Lobby group is 'encouraged' by chancellor's plans to ensure UK regulators meet new competitiveness duty but government must go further 

The London Market Group (LMG) has welcomed the government’s overhaul of the financial services sector but said more could be done to promote international competitiveness.

Today the UK chancellor of the Exchequer, Jeremy Hunt, unveiled a major regulatory shake-up in a bid to boost the City of London.

The package of more than 30 reforms and measures, announced in Edinburgh, includes some of relevance to the UK re/insurance industry.

Among the reforms is a review of the senior managers regime will be reviewed.

A call for evidence will begin in the first quarter of the year to garner views on the regime’s “effectiveness, scope and proportionality”, and to seek views on potential improvements and reforms, the chancellor said.

In addition, the chancellor will lay before parliament new remit letters for the Financial Conduct Authority and Prudential Regulation Authority to support plans to introduce a new secondary objective for UK regulators to promote growth.

These letters will set “clear, targeted recommendations” for how the regulators should have regard to the government’s economic policy.

LMG chief executive, Caroline Wagstaff, said the group was “encouraged” by the announcement of new remit letters but said more could be done to ensure the objective is not a “box-ticking exercise”.

“It’s crucial the regulators have clear performance metrics so we can all understand whether they are delivering on the objective and we think the government can and must go further,” Wagstaff told Insurance Day.

“The Financial Services and Markets Bill could be used to make sure these measures have the necessary ‘teeth’ to hold the regulators to account.

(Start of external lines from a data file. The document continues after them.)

Lemma delete_twice_not_found_witness :
  delete_review 1 (Sample.admin 9) Sample.shop3
  = (inl review_not_found, Sample.shop3).
Proof.
  apply (delete_twice_not_found 1 (Sample.buyer 7) (Sample.admin 9)
           Sample.shop2 Sample.shop3 review_deleted).
  reflexivity.
Defined.

(** ** What the writing handlers leave alone *)

Lemma set_is_active_inactive (r : ReviewModel.t) :
  ReviewModel.is_active r = false -> set_is_active false r = r.
Proof. destruct r as [i us p c d g a]. cbn. now intros ->. Qed.

Lemma write_rating_nth (rows : list ReviewModel.t) (pid : Z)
  (ps : list ProductModel.t) (i : nat) (p : ProductModel.t) :
  nth_error ps i = Some p ->
  exists p',
    nth_error (write_rating rows pid ps) i = Some p'
    /\ ProductModel.id p' = ProductModel.id p
    /\ ProductModel.is_active p' = ProductModel.is_active p
    /\ (ProductModel.id p <> pid -> p' = p)
    /\ (ProductModel.id p = pid ->
        ProductModel.rating p' = rating_value rows pid).
Proof.
  intros Hi. unfold write_rating, update_rows.
  rewrite nth_error_map, Hi. cbn [option_map]. eexists. split; [reflexivity|].
  destruct (Z.eqb_spec (ProductModel.id p) pid) as [E|E];
    cbn [set_rating ProductModel.id ProductModel.is_active ProductModel.rating];
    repeat split; auto; contradiction.
Qed.

(** X5: no handler run removes, moves or rewrites a review row, except
    that a delete switches [is_active] off.  After a create, whatever
    its answer, every row is where and what it was, and the table is
    longer by at most the one row of the request; after a delete,
    whatever its answer, the table has the same length, and every row
    that was inactive is where and what it was: a withdrawn review is
    never brought back. *)
Theorem review_rows_persist :
  (forall review u now db i r,
      nth_error (reviews db) i = Some r ->
      nth_error (reviews (snd (create_review review u now db))) i = Some r)
  /\ (forall review u now db,
      reviews (snd (create_review review u now db)) = reviews db
      \/ reviews (snd (create_review review u now db))
         = (reviews db
              ++ [new_review review (UserModel.id u) now (reviews_id_seq db)])%list)
  /\ (forall rid u db,
      List.length (reviews (snd (delete_review rid u db)))
      = List.length (reviews db))
  /\ (forall rid u db i r,
      nth_error (reviews db) i = Some r ->
      ReviewModel.is_active r = false ->
      nth_error (reviews (snd (delete_review rid u db))) i = Some r).
Proof.
  assert (forall review u now db,
      reviews (snd (create_review review u now db)) = reviews db
      \/ reviews (snd (create_review review u now db))
         = (reviews db
              ++ [new_review review (UserModel.id u) now (reviews_id_seq db)])%list)
    as Hcreate.
  { intros review u now db. rewrite create_review_run.
    destruct (negb _); [now left|]. destruct (negb _); [now left|].
    destruct (author_has_active_review _ _); [now left|].
    destruct (grade_out_of_range _); [now left|].
    destruct (next_id_taken db); [now left|]. right; reflexivity. }
  split; [|split; [exact Hcreate|split]].
  - intros review u now db i r Hi.
    destruct (Hcreate review u now db) as [-> | ->]; [exact Hi|].
    rewrite nth_error_app1; [exact Hi|].
    apply nth_error_Some. congruence.
  - intros rid u db. rewrite delete_review_run.
    destruct (negb _); [reflexivity|]. destruct (negb _); [reflexivity|].
    destruct (negb _); [reflexivity|].
    destruct (find _ _); [|reflexivity].
    cbn [snd deleted_db reviews]. apply update_rows_length.
  - intros rid u db i r Hi Ha. rewrite delete_review_run.
    destruct (negb _); [exact Hi|]. destruct (negb _); [exact Hi|].
    destruct (negb _); [exact Hi|].
    destruct (find _ _); [|exact Hi].
    cbn [snd deleted_db reviews]. unfold deactivate, update_rows.
    rewrite nth_error_map, Hi. cbn [option_map].
    destruct (ReviewModel.id r =? rid); [|reflexivity].
    now rewrite set_is_active_inactive.
Qed.
Lemma join_stripped (items : list string) :
  items <> [] -> Forall plain_item items ->
  PyStr.strip (join ", " items) = join ", " items.
Proof.
  intros Hne Hall. apply strip_fixed.
  - destruct items as [|item rest]; [congruence|].
    inversion Hall as [|? ? ((Hl & _) & Hitem & _) _]; subst.
    destruct rest; [exact Hl|].
    rewrite join_cons by discriminate. now apply lstrip_app.
  - clear Hne. induction Hall as [|item rest ((_ & Hr & _) & Hitem & _) Hrest IH];
      [reflexivity|].
    destruct rest as [|next rest]; [exact Hr|].
    rewrite join_cons by discriminate.
    rewrite <- string_app_assoc. apply rstrip_app; [|exact IH].
    apply join_not_empty; [discriminate|].
    eapply Forall_impl; [|exact Hrest]. intros s (_ & H & _). exact H.
Qed.

Lemma comma_list_space (text : string) :
  App.comma_list (String " " text) = App.comma_list text.
Proof.
  unfold App.comma_list. simpl.
  destruct (PyStr.split "," text) as [|piece pieces] eqn:E;
    [now destruct (split_not_nil "," text)|].
  reflexivity.
Qed.

Lemma comma_list_join (items : list string) :
  items <> [] -> Forall plain_item items ->
  App.comma_list (join ", " items) = items.
Proof.
  intros Hne. destruct items as [|item rest]; [congruence|]. clear Hne.
  revert item. induction rest as [|next rest IH]; intros item Hall;
    inversion Hall as [|? ? ((Hl & Hr & _) & _ & Hcomma) Hrest]; subst.
  - unfold App.comma_list. simpl join.
    rewrite (split_no_separator "," item Hcomma). simpl.
    now rewrite (strip_fixed item Hl Hr).
  - rewrite join_cons by discriminate.
    change (item ++ ", " ++ join ", " (next :: rest))%string
      with (item ++ String "," (String " " (join ", " (next :: rest))))%string.
    unfold App.comma_list at 1.
    rewrite split_app, (split_no_separator "," item Hcomma), map_app.
    change (map PyStr.strip (PyStr.split "," (String " " (join ", " (next :: rest)))))
      with (App.comma_list (String " " (join ", " (next :: rest)))).
    rewrite comma_list_space, (IH next Hrest). simpl.
    now rewrite (strip_fixed item Hl Hr).
Qed.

Without them, we fear the objective could become a mere box-ticking exercise.”

The LMG will continue to call for these measures to be included within the bill as it moves to the Lords in January, Wagstaff added.

The so-called Edinburgh Reforms build on other reforms that area already under way.

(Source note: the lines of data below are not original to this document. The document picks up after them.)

(** The callback of [orders.map(...)]. *)
Definition format_order (order : Transaction.t) : formattedOrder :=
  let restaurantGroups := fold_left group_item (Transaction.items order) [] in
  mkFormattedOrder (Transaction.id order) (Transaction.transactionId order)
    (Transaction.status order) (Transaction.paymentMethod order)
    (mkPricing (Transaction.price order) (Transaction.serviceFee order)
       (Transaction.deliveryFee order) (Transaction.totalPrice order))
    (JS.values restaurantGroups)
    (Transaction.createdAt order) (Transaction.updatedAt order).

Record pagination := mkPagination {
  pg_page : Z;
  pg_limit : Z;
  pg_total : Z;
  pg_totalPages : Z
}.

Record myOrderData := mkMyOrderData {
  mo_orders : list formattedOrder;
  mo_pagination : pagination;
  mo_filter_status : string
}.

Record statusData := mkStatusData {
  sd_id : Z;
  sd_transactionId : string;
  sd_status : string;
  sd_updatedAt : Z
}.

Definition validStatuses : list string :=
  ["preparing"; "on_the_way"; "delivered"; "done"; "cancelled"].

(** [validStatuses.includes(status)]; an absent [status] is [undefined],
    which the array does not contain. *)
Definition includes (l : list string) (v : option string) : bool :=
  match v with
  | Some st => existsb (fun x => (x =? st)%string) l
  | None => false
  end.

Section Handlers.
Variable e : env.
Variable userId : Z.   (* req.user.id *)

(** POST /checkout.  The body fields [deliveryAddress] and [notes] are
    read and never used. *)
Definition post_checkout_body (paymentMethod : string) : M (Response.t checkoutData) :=
  cartItems <- prisma e userCartItem_findMany
                 (reading (Db.cart_of_user_included userId)) ;;
  if (Z.of_nat (List.length cartItems) =? 0) then ret (errorResponse "Cart is empty" 400)
  else
    acc <- deref (forEach checkout_item cartItems (mkTotals 0 [] [])) ;;
    let totalPrice := subtotal acc + serviceFee + deliveryFee in
    transaction <- prisma e transaction_create
                     (Db.transaction_insert e (transactionId (now e) userId) userId
                        paymentMethod (subtotal acc) serviceFee deliveryFee totalPrice
                        "preparing" (orderItems acc)) ;;
    prisma e userCartItem_deleteMany (Db.cart_deleteMany userId) ;;;
    ret (successResponse
           (Some (mkCheckoutData
                    (Transaction.id transaction)
                    (Transaction.transactionId transaction)
                    (Transaction.paymentMethod transaction)
                    (Transaction.status transaction)
                    (mkPricing (subtotal acc) serviceFee deliveryFee totalPrice)
                    (JS.values (restaurantGroups acc))
                    (Transaction.createdAt transaction)))
           "Order placed successfully" 201).

Definition post_checkout (paymentMethod : string) (s : store) :=
  route (post_checkout_body paymentMethod) "Failed to process checkout" s.

(** GET /my-order.  [status] is absent or one of [validStatuses];
    [page] and [limit] are the integers read by [Number.parseInt], at
    least 1 after validation, with the defaults 1 and 10. *)
Definition get_my_order_body (status : option string) (page_opt limit_opt : option Z)
  : M (Response.t myOrderData) :=
  let page := match page_opt with Some p => p | None => 1 end in
  let limit := match limit_opt with Some l => l | None => 10 end in
  let status := match status with Some "" => None | st => st end in
  totalOrders <- prisma e transaction_count
                   (reading (fun s => Z.of_nat (List.length (Db.orders_where userId status s)))) ;;
  orders <- prisma e transaction_findMany
              (reading (Db.orders_page userId status ((page - 1) * limit) limit)) ;;
  ret (successResponse
         (Some (mkMyOrderData
                  (map format_order orders)
                  (mkPagination page limit totalOrders
                     (Qceiling (inject_Z totalOrders / inject_Z limit)))
                  (match status with Some st => st | None => "all" end)))
         "Success" 200).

The Financial Services and Markets Bill, which is expected to be passed into law in 2023, establishes a new regulatory framework under which the UK regulators will have considerably more rule-making powers.

The government has also announced a final policy statement on reforming Solvency II at the autumn statement. These proposals include plans to reduce the risk margin for both long-term life insurers and general insurers, broaden the asset and liability eligibility criteria of the matching adjustment, and reduce the reporting and administrative burden on firms.

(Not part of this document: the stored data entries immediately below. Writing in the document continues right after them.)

(* ===== verification/Prelude.v ===== *)
(** * Morion OS: a verification library

    Morion OS is a microkernel for x86-64 with its services in user space. The kernel
    (src/kernel/src) offers protection domains, capabilities, messages, a scheduler and address
    spaces; everything else (mounting, file systems, block devices, networking) runs in domains
    that talk through messages (src/user/srv/src, with the client library in
    src/user/libmorion/src). This library translates the kernel's core and a number of services
    into Gallina and proves what makes them correct. Every definition is executable; names follow
    the source.

    ** How the parts interact

    A program enters the kernel through [syscall_dispatch], a page fault or an interrupt. The kernel
    runs with interrupts disabled on one processor, so each entry is one step of a transition
    system on the record of its global tables (Kernel, Syscall). Tasks block by switching away; the
    point where a task continues is kept in its task record. A program reaches a file by asking the
    mount service which service owns the path, sending a request to it and wrapping the answer in a
    kernel handle (Vfs). The file services store their data in memory (Tmpfs) or on volumes
    (MorionFS, the Mfs files), which they reach through the block service (BlockCache).

    ** The kernel (src/kernel/src)

    - Prelude: machine integers, error and state monads, tables, tactics and hint databases.
    - Addr, Paging (memory/paging.rs): layout constants, the test for user addresses, page tables,
      mapping, unmapping, tear-down and the boot tables. The mapper of the x86_64 crate is the
      parameter [Mapper] with the laws of its documentation.
    - Frames (memory/frame_allocator.rs): the bitmap of frames, pinned ranges, reference counts.
    - Cap (cap.rs), Pager (pager.rs), Net (net.rs), Key (key.rs), Klog (klog.rs), Irq (irq.rs): the
      per-domain tables, the two ring buffers and interrupt forwarding.
    - Elf (elf.rs), Exec (exec.rs): the parser of program images and the loader.
    - Sched (scheduler/mod.rs), Ipc (ipc.rs), Domains (domain.rs): tasks, messages, domains.
    - Kernel: the state record and the kernel monad. Syscall (syscall.rs, arch/idt.rs, bootinfo.rs):
      one definition per system call and handler, and the transition system.
    - Confine, Wakeup, Mail: what holds in all runs of the kernel.

    - Pci (arch/pci.rs, arch/apic.rs), Acpi (arch/acpi.rs), Iommu (arch/iommu.rs): configuration
      space and the local APIC, firmware tables, DMA remapping. Ports and device registers are the
      parameters [Hardware] and [UnitRegs].
    - Device (device.rs, the device part of main.rs, user/libdevice/src/grant.rs and msix.rs): what
      of a device is granted to its driver, the assignment at boot, the device system calls.
    - Virtio (user/libdevice/src/virtio.rs, net_srv.rs): the virtio transport and the receive ring,
      over the parameter [Regs].

    What the theorems show. No kernel entry creates authority: a domain comes to hold a capability
    only by delegation from a holder or as one of the few a new program gets (Confine, Exec); a
    destroyed domain leaves nothing in the tables of the kernel except its network ports, which the
    kernel does not release (Domains); a new one starts with the kernel mappings alone. Messages
    between two domains arrive in order, once, unless the receiver is destroyed or loaded again
    (Ipc, Mail), and a task that waits for one is never left asleep with a message in its mailbox
    (Wakeup). These runs exclude stores of the kernel outside of user space, which SYS_RECV and
    SYS_TRY_RECV do not refuse. The scheduler runs one
    task at a time, passes over no ready task for ever, and fires timeouts (Sched). A frame is
    handed out once and freed when its last user drops it; only usable memory is handed out; tearing
    down an address space gives back every table and every mapped frame as often as it was mapped
    (Frames, Paging). The parser accepts exactly the images its checks describe and never panics,
    and the loader's page count is bounded (Elf, Exec).

    For devices: enumeration finds exactly the functions present and the walk of a capability list
    finds an MSI-X capability whenever one can be reached (Pci); after boot a driver reaches, through
    the device system calls, the configuration space of devices of its own kind only, apart from what SYS_PCI_INFO tells
    everyone, and no
    interrupt vector is held by two domains (Device); with remapping on, no device reaches memory beyond the
    limit of its window and a function that was not enumerated reaches none, though the mapping
    inside is not the identity it is meant to be (Iommu); the DMAR table is parsed
    without a read out of range whatever its bytes (Acpi); every receive buffer is always either
    offered to the network device, used by it and unread, or with the driver (Virtio).

    ** The services (src/user/srv/src, src/user/libmorion/src)

    - Bytes, Clock, Crc (common.rs): little-endian access, shared-page requests, calendar, checksum.
    - Slots: a table of slots seen as a finite map, used by Mount and Tmpfs.
    - Mount (mount_srv.rs), Vfs (libmorion/src/vfs.rs): the mount table and the client library. The
      client is written against the interface [UserWorld]; its instance runs it on the kernel's
      handle table and on the mount service's table.
    - Tmpfs (tmpfs_srv.rs): the file service in memory.
    - BlockCache (block_srv.rs): volumes and the read cache, over the interface [BlockDevice].
    - MorionFS (mfs_srv.rs), over the interface [MfsDevice] (the messages to the block service) with
      the laws [MfsDeviceLaws]: MfsBlock (sealed blocks, write window, bitmap, copy on write),
      MfsItab (superblock and inode table), MfsDir (directory blocks), MfsGc (reclamation), MfsMount
      (mounting and formatting), MfsPtr (block pointers of a file), MfsFile (file contents). Reading
      files uses the further interface [MfsReader].
    - The network stack (netstack_srv.rs): NetWire (checksums, frame builders and parsers), NetTcp
      (a TCP connection and its state machine), NetStack (the service: links, UDP sockets, TCP
      connections, received frames, requests, timer, start), over the interface [NetEnv] (drivers,
      kernel calls, other domains) with the laws [NetEnvOk], whose instance [sim_env] runs on the
      kernel's port table (Net); NetInv (invariants of the service), NetLoop (the loopback).

    What the theorems show. The mount table is a finite map and a path is routed to its longest
    mounted prefix; a descriptor works only while the handle it carries is held (Mount, Vfs). The
    memory file service implements a tree of files, and reads return what was written (Tmpfs). The
    block cache is invisible as long as no command of the device has failed since the last flush
    (BlockCache); the checksum detects every change within four bytes (Crc).
    For MorionFS: committing a block never touches one in use; the inode table is a map; a directory
    block is a map from names; reclamation keeps exactly what is reachable from the root and the
    snapshots; a completed commit is what the next mount finds as long as one of the two copies of
    the metadata is intact, also after a crash in the middle of a later commit; a file is an array
    of bytes under reading, writing and truncation. [durable] (MfsMount) is the invariant that ties
    these together.

    For the network: what a TCP builder writes the parsers read back, over both IP versions, and a
    segment with one damaged byte is refused (NetWire). Two connections joined by a network that
    loses, repeats, delays and reorders segments store each other's streams in order, and an
    application that reads in time gets all of it; an unanswered segment is sent again at doubling
    intervals, five times at most (NetTcp). Whatever the applications request and whatever frames
    arrive, the tables of the service stay well formed and a TCP port is used by the domain the
    kernel lists for it, provided the buffers named in the requests are not the service's own
    memory, which it does not check; a request on a connection of another domain does nothing (NetInv). Two
    applications of one machine connect with one request and transfer their data (NetLoop).

    ** Conventions, bounds and fuel

    A w-bit integer is a [Z] with the wrap-around written out ([w8], [w32], [w64]) where the source
    can reach it. Memory is a function from addresses to bytes; a buffer is such a function. A Rust
    panic is a value of its own where the code can reach one. Loops that are not structural take
    fuel, computed from the state by the calling definition, and the theorems are about these
    callers, for which the fuel is shown to suffice or is the loop's own counter: the number of
    slots of a table, the bytes left to move (each turn of [write_loop] and [read_loop] moves at
    least one), the number of blocks of the volume for the marking traversal. Operations on a
    device may fail at any call; the theorems cover these failures, and where an operation is
    claimed to succeed the claim says which transfers must.

    ** Not modelled

    The interrupt controller, the timer, segment tables, the assembly of context switches, the
    device drivers (except the receive path above) and the boot loader, which are sequences of
    register accesses and firmware calls; drawing, diagnostics and statistics that are only
    printed, and programs that are loops of system calls. Of MorionFS: path walk and hashed
    directories, permissions, snapshots, the consistency check and the request loop. The other
    on-disk formats (FAT32, exFAT, ext2, ISO 9660).
    Of the block service: batched requests, partition tables and the queues of the device.
    Of the network service: the self-tests it runs when it starts and what it prints. Its waits for
    an echo have no bound in the source; there the fuel is an argument ([ping_drain]), [None] means
    that the wait still goes on, and the theorems hold for any fuel. *)

From stdpp Require Export base tactics list list_numbers gmap.
From Stdlib Require Export ZArith Lia Bool.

Today’s reforms include a commitment to make “substantial legislative progress” on repealing and replacing the Solvency II Directive next year.

The reforms will be seen as important step forward for the UK in adapting to its position outside the EU and tailoring financial services regulation to UK markets.

“The LMG wholeheartedly supports the government’s work to ensure the UK remains an attractive place to do business,” Wagstaff said.

“With competitor jurisdictions like Singapore and Switzerland nipping at the heels of the London market and seeking to supplant its world-leading reputation, the chancellor’s package of reforms could not come at a more crucial moment.”

Unveiling the reforms, Hunt said: “We are committed to securing the UK’s status as one of the most open, dynamic and competitive financial services hubs in the world. The Edinburgh Reforms seize on our Brexit freedoms to deliver an agile and home-grown regulatory regime that works in the interest of British people and our businesses.”